L.A. Moran lamoran at gpu.utcc.utoronto.ca
Wed Jan 18 16:50:37 EST 1995

Brian Foley writes,

     "I'm not sure what the overall point is here:  To decipher the
      evolutionary tree of organisms, or the tree of Heat Shock proteins?"

The point is to discuss the HSP70 dendrogram. I presented two different
versions of the tree and tried to point out that one of them was in 
conflict with the data.

Brian continues,

     "If you wish to decipher the tree of oprganisms, you should look at 
      many genes from different families, and not just one.  Cammarano et 
      al in J. Mol.

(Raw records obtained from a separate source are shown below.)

(** * LoopFeatureExtractor: a shallow embedding of the loop feature pass

    The development follows [LoopFeatureExtractor.cpp]: the module pass
    [run], the per-loop walk [analyzeLoop], and the three static helpers
    [initializeOutFile], [initializeCodeIDCounter], [saveCodeIDCounter].

    Conventions.
    - A [BasicBlock *] is a [positive] (the identity of the block); the
      [std::set<BasicBlock *>] of the source is a [gset positive].
    - [int], [unsigned], [uint64_t] and [int64_t] values are integers in
      [Z] with the wrap-around of the C++ type written out ([to_int],
      [wrap_unsigned], [wrap_uint64], [to_int64]).  An [int] counter that
      overflows is given its two's complement value; the statements about
      counters assume that the counted objects fit an [int], which is
      when the C++ behaviour is defined.
    - The host's analyses ([LoopInfo], [ScalarEvolution]) are data: a loop
      is a tree node, the bound oracle is a function of the loop. *)

From Stdlib Require Import ZArith List String Ascii Bool Lia DecimalString.
From stdpp Require Import base gmap.
Import ListNotations.

#[local] Set Warnings "-clear-no-such-hyp".

Open Scope Z_scope.

(** ** The read-only IR consumed by the pass *)

Module IR.

(** Opcodes the pass distinguishes, plus the remaining terminators of the
    IR; every other instruction is [OtherOp]. *)
Inductive Opcode : Type :=
| PHI
| Call
| Load
| Store
| FAdd
| FSub
| FMul
| FDiv
| OtherOp
| Ret
| Br (isConditional : bool)
| Switch
| IndirectBr
| Invoke
| Resume
| Unreachable
| CleanupRet
| CatchRet
| CatchSwitch
| CallBr.

(** A user of a value: an instruction (known by its parent block) or some
    other kind of [User]. *)
Inductive User : Type :=
| UserInstruction (getParent : positive)
| UserOther.

Record Instruction : Type := mkInstruction {
  getOpcode : Opcode;
  getNumOperands : N;
  users : list User
}.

Evol. 34: 396-405 (1992) used EF-G and EF-2 sequences 
      and compared their results to results obtained using EF-1alpha/EF-Tu 
      sequences.  They discuss why the two genes/proteins result in different
      phylogenetic trees.  Braithwaite and Ito in Nucleic Acids Research 21:
      787-802 (1993) used the DNA polymerase proteins to build phylogenetic
      trees.  Just as classical taxonomists use a weighted average of many 
      features, and not just one feature like "wing shape" to generate 
      phylogenetic trees, molecular evolutionists must consider many 
      gene or protein sequences, and not just one or two.

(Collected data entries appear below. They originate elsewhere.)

(* ===== verification/Prelude.v ===== *)
(** * Verification of the Oracle-compatibility core of IvorySQL

    IvorySQL is a PostgreSQL server with an Oracle mode. This library models, by
    shallow embedding of the C sources under src/, packages of the extension
    contrib/ivorysql_ora and the server routines they rest on, and proves what
    makes them correct.

    ** Parts and files

    - Prelude: C integers and their wrap-around, [ereport] as an error value
      ([result]), session state that survives an error ([ST]) and sequences of
      calls ([run_calls], with its simulation lemma), bytes and C strings, loops
      with a measure ([while_loop]).
    - Gregorian (src/backend/utils/adt/datetime.c): [date2j], [j2date], [j2day].
    - TimeZone (src/timezone/localtime.c): [timesub], [localsub], [pg_localtime],
      [pg_next_dst_boundary] over a zone table, which is an argument.
    - Timestamp (timestamp.c, datetime.c): [timestamp2tm], [tm2timestamp],
      [DetermineTimeZoneOffset], and [date2j] with its Oracle-mode defaults.
    - CalendarSyntax, CalendarEval
      (builtin_packages/dbms_scheduler/scheduler_calendar.c): the parser of
      repeat intervals such as FREQ=MONTHLY;BYDAY=-1FRI and the search for the
      next run of a job, which calls Timestamp and TimeZone.
    - DbmsOutput (builtin_packages/dbms_output/dbms_output.c): the line buffer of
      a session, a linked list with head and tail pointers in an explicit store.
    - Utf8 (src/common/wchar.c, src/include/utils/ascii.h, mb/pg_wchar.h): the
      character check of UTF-8, the vectorised validator, code points.
    - Encoding (wchar.c, encnames.c): all other encodings, the table that selects
      their routines, encoding names. The class [Charset] states what an
      encoding's character check promises; each row of the table is an instance.
    - MbUtils (src/backend/utils/mb/mbutils.c and the LATIN1 conversion
      procedures): counting, clipping, verification, conversion to and from the
      database encoding. Its theorems use only [Charset]. The catalog of
      conversion procedures is part of the session record; the class
      [ConversionProcs] states what the server relies on.
    - UtlUrl, Base64, UtlMatch (builtin_packages/utl_url/utl_url.c,
      utl_encode/utl_encode.c with src/common/base64.c, utl_match/utl_match.c):
      the packages UTL_URL, UTL_ENCODE and UTL_MATCH over the parts above.
    - Float8: the C type double as IEEE binary64, with the exactness lemmas the
      similarity values of UTL_MATCH, the intervals and SLEEP use.
    - OraDate, OraInterval
      (builtin_functions/datetime_datatype_functions.c): LAST_DAY, ADD_MONTHS,
      NEXT_DAY, TRUNC, ROUND and NEW_TIME; MONTHS_BETWEEN, NUMTOYMINTERVAL and
      NUMTODSINTERVAL, which compute in double precision.
    - HashFn (src/common/hashfn.c): the hash functions, with the code paths for
      aligned and unaligned keys and for both byte orders.
    - LockObject, LockTable, LockManager (src/backend/storage/lmgr/lock.c, proc.c
      and the queue rearrangement of deadlock.c): one lockable object with its
      holders, counts, masks and wait queue; the shared lock table and the local
      table of each backend, with every operation as a [ST] computation of one
      backend and [reachable] as their interleavings; the contract of the lock
      manager over all reachable states.
    - Deadlock, DeadlockSort, DeadlockCheck, DeadlockFree, DeadlockContract
      (src/backend/storage/lmgr/deadlock.c, [CheckDeadLock] of proc.c): the deadlock
      detector as a function of the lock table: the search of the waits-for graph,
      the topological sort of a wait queue, the search for a rearrangement that
      breaks all cycles, and what the backend does with the result. Deadlock holds
      the definitions and the search for cycles, the others the sort, the search for
      a rearrangement, its effect on the table, and the contract over [reachable].
    - Advisory (src/backend/utils/adt/lockfuncs.c): the advisory lock functions.
      The class [AdvisoryService] is the interface to a session's advisory locks,
      [AdvisoryLaws] what it promises; the lock manager is an instance.
    - DbmsLock (builtin_packages/dbms_lock/dbms_lock.c): the package DBMS_LOCK,
      proved against [AdvisoryLaws] alone; [dbms_step] interleaves the rounds of
      the requests of any number of sessions.
    - CText, FloatText: the C library routines that the interval types call on
      text, such as strtol, strtod and sprintf, and rint; the error of reading a
      decimal fraction.
    - DateTokens (datetime.c): [ParseDateTime], which cuts a text into fields, and
      the tables of unit words with their binary search.
    - IntervalDecode, YmInterval, DsInterval (datatype/yminterval.c,
      datatype/dsinterval.c): the types INTERVAL YEAR TO MONTH and INTERVAL DAY TO
      SECOND; the routines of which both files have a copy are in IntervalDecode.

    ** How the code is translated

    Definitions keep the names of the C functions; a loop is a recursive function
    of its own next to the function that contains it. Integers are [Z], with the
    32-bit or 64-bit wrap written out where a result could leave the type ([int32],
    [uint32]); C's [/] and [%] are [Z.quot] and [Z.rem]. Lengths and array
    positions that cannot be negative are [nat]. A function that can raise an
    error returns [result]; the code of the error is kept, its text abridged.
    A read or write outside an array, a dangling pointer and an [Assert] of the
    code are values of their own ([None], or an internal error), and the theorems
    show that they do not occur. Memory from [palloc] has unspecified contents.
    Interrupt checks, memory contexts and frees that nothing observes are left out.

    ** What the theorems show

    - Dates: day numbers and dates are in bijection, count days one by one, and do
      not overflow in the supported range; local time is UTC plus the offset of the
      zone segment in force, also beyond the table; timestamps survive the
      conversion to broken-down time and back; the offset of a local time is found
      whenever that local time exists.
    - Calendars: the parser answers every string, what it accepts is within the
      bounds of the C arrays, which it never leaves, and every spelling of a rule,
      in any case and spacing, parses to the rule; the days of a month are those
      that satisfy all clauses; in a zone of fixed offset a next run that is found
      is the least occurrence after the last run, and none within reach of the
      search exists when none is found; a weekly rule takes no account of
      BYMONTHDAY and BYDATE.
    - DBMS_OUTPUT: every sequence of calls behaves as a queue of lines; the list
      invariant holds in every reachable state; the limit is kept.
    - Character sets: the vectorised validator equals the byte-wise one, and
      accepts exactly the encodings of Unicode scalar values; verified text can be
      walked, counted and clipped by character in every encoding; conversion to
      the server only yields valid text.
    - Packages: UNESCAPE undoes ESCAPE and returns valid text only; BASE64_DECODE
      undoes BASE64_ENCODE; EDIT_DISTANCE is the least number of edits.
    - Date functions: TRUNC and ROUND go to the period starts their formats name,
      ADD_MONTHS acts on months and is undone by MONTHS_BETWEEN, NEXT_DAY is the
      first later day of its name.
    - Locks: in every reachable state conflicting modes are never held by two lock
      groups, shared and local tables agree, a waiter waits behind a conflicting
      holder or request and gets its lock when the others end, calls fail only with
      their documented errors, and the end of a transaction releases its locks.
      DBMS_LOCK excludes through the advisory locks, as long as a session does not
      give them up behind its back, and a request ends when its timeout has passed.
    - Deadlocks: the search finds a cycle exactly when there is one and stays inside
      its arrays when all processes are backends; a sorted queue satisfies its
      constraints; after a check no deadlock is left, if there was none without the
      request of the backend; a hard deadlock is one that no order of the queues
      avoids, as long as the constraints fit into their array.
    - Hashes: all code paths give the same value, [mix] loses nothing.
    - Intervals: printing a value and reading it gives the value, to the
      microsecond; coercion rounds to the nearest unit; comparison is by length and
      sums and products are exact, within the bounds the theorems name.
    - Some theorems state where the code does not do what it means to: year 0 in
      Oracle mode, WEEKLY rules with BYMONTHDAY, the cut-off of the search for the
      next run, months before year 0, PUT_LINE after an overflow, UTL_URL in
      GB18030, base64 text after the padding, the sign of small negative month
      intervals, TRUNC to a century, NEXT_DAY of an unterminated text, a lock
      that DBMS_LOCK hands out twice and releases once, interval texts that wrap,
      comparisons of long intervals that overflow, sums of intervals with two
      signs, and differences refused without need.

    ** Bounds and fuel

    A recursion that is not structural takes fuel, and the theorems prove a
    result for the fuel the definitions use: the length of the input for the
    parsers, validators and copies, since every iteration consumes at least one
    byte; |rem| / 86400 + 2 and |days| / 365 + 2 for the loops of [timesub]; 2 for
    the one level of recursion of [localsub] and [pg_next_dst_boundary];
    SCHED_MAX_PERIODS, the bound of the code itself, for the periods of
    [eval_calendar]; for a lock request, which sleeps between rounds, any number of
    rounds by which the clock has passed the timeout ([time_passes]); MaxBackends + 1 for the depth of the search for
    cycles and of the search for a rearrangement, and the length of the queue for
    [TopoSort]. The width of a vector is a parameter of the UTF-8
    validator; the table of encodings uses 16 bytes. Base64 round trips are for
    values of up to 512 MB, where the length estimates do not overflow.

    Memory is unbounded unless a definition says otherwise: the text that UTL_URL
    builds is not cut off at the 1 GB of a StringInfo, the rows of EDIT_DISTANCE
    are always allocated, and the number of lines of DBMS_OUTPUT, an int in the
    code, is not bounded by its type.

    ** What is not modelled

    Reading time zone files, text input and output of dates and timestamps, the job tables and
    background workers of DBMS_SCHEDULER, the generated conversion maps, display
    widths, the scalar variant of [is_valid_ascii] for machines without vector
    registers, the fast path of relation locks, prepared transactions, the
    text of the deadlock report, PL/iSQL, the Oracle grammar, and the server
    itself (executor, storage, catalogs): they are file or network I/O, generated
    code, or far from the compatibility layer. *)

From Stdlib Require Export ZArith Lia Ascii.
From stdpp Require Export base numbers list list_numbers strings option.
From stdpp Require Import sets.

#[global] Open Scope Z_scope.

I agree with the point that the dendrograms of ALL available genes need to
be taken into account when constructung species phylogenies. I look forward
to the time when supporters of the Three Domain Hypothesis follow your advice.
As you know, there are several workers who are content to publish extensive
phylogenies based on a single gene (ie. SSU rRNA). 

Brain again,

     "If it is a tree of heat shock proteins which you seek, beware 
      that some gene and protein sequences are mis-labelled and this might 
      result in circular logic.  Many genes are clones and sequenced based on 
      sequence similarity (probing libraries, designing PCR primers, etc...) 
      and many others are sequenced at random and then assigned a name based
      on sequence similarity (sequence a random piece of DNA, compare it to
      the database, it is most similar to HSP70, so name it HSP70).  For
      example in the study of EF-1alpha/EF-Tu one could be mislead by the 
      fact that many EF-1alpha proteins are named as "the" EF-1alpha for that
      species, when in fact there are a whole family of EF-1alpha proteins
      expressed at different developmental stages.  One may then end up
      comparing the Drosphila embryonic EF-1alpha to the Xenopus adult liver
      EF-1alpha without realizing it.  One must be careful to analyze how much
      is known about the uniquenss of a gene in a genome.  If more than one
      member of a gene family is present, then intra-genomic recombination
      could occur which would allow for an evolutionary tree to be

      Inter-genomic recombination between say an archaebacterium and a plant, 
      is much less likely to occur, but still possible."

The HSP70 database of sequences is fairly large and it is relatively easy to
distinguish orthologous and parologous genes. There certainly are examples
of genes that are mistakenly identified but these can be recognized. In the
case of bacterial dnaK genes the dendrogram is far more reliable than the
DNA polymerase trees and probably better than the EF-Tu/EF-2 trees. Any
arguments against the reliability of the HSP70 trees can also be applied to
all other trees, including those that support a different version of the
relationship between archaebacteria and other organisms. I wonder why these
objections never come up when discussing these other trees?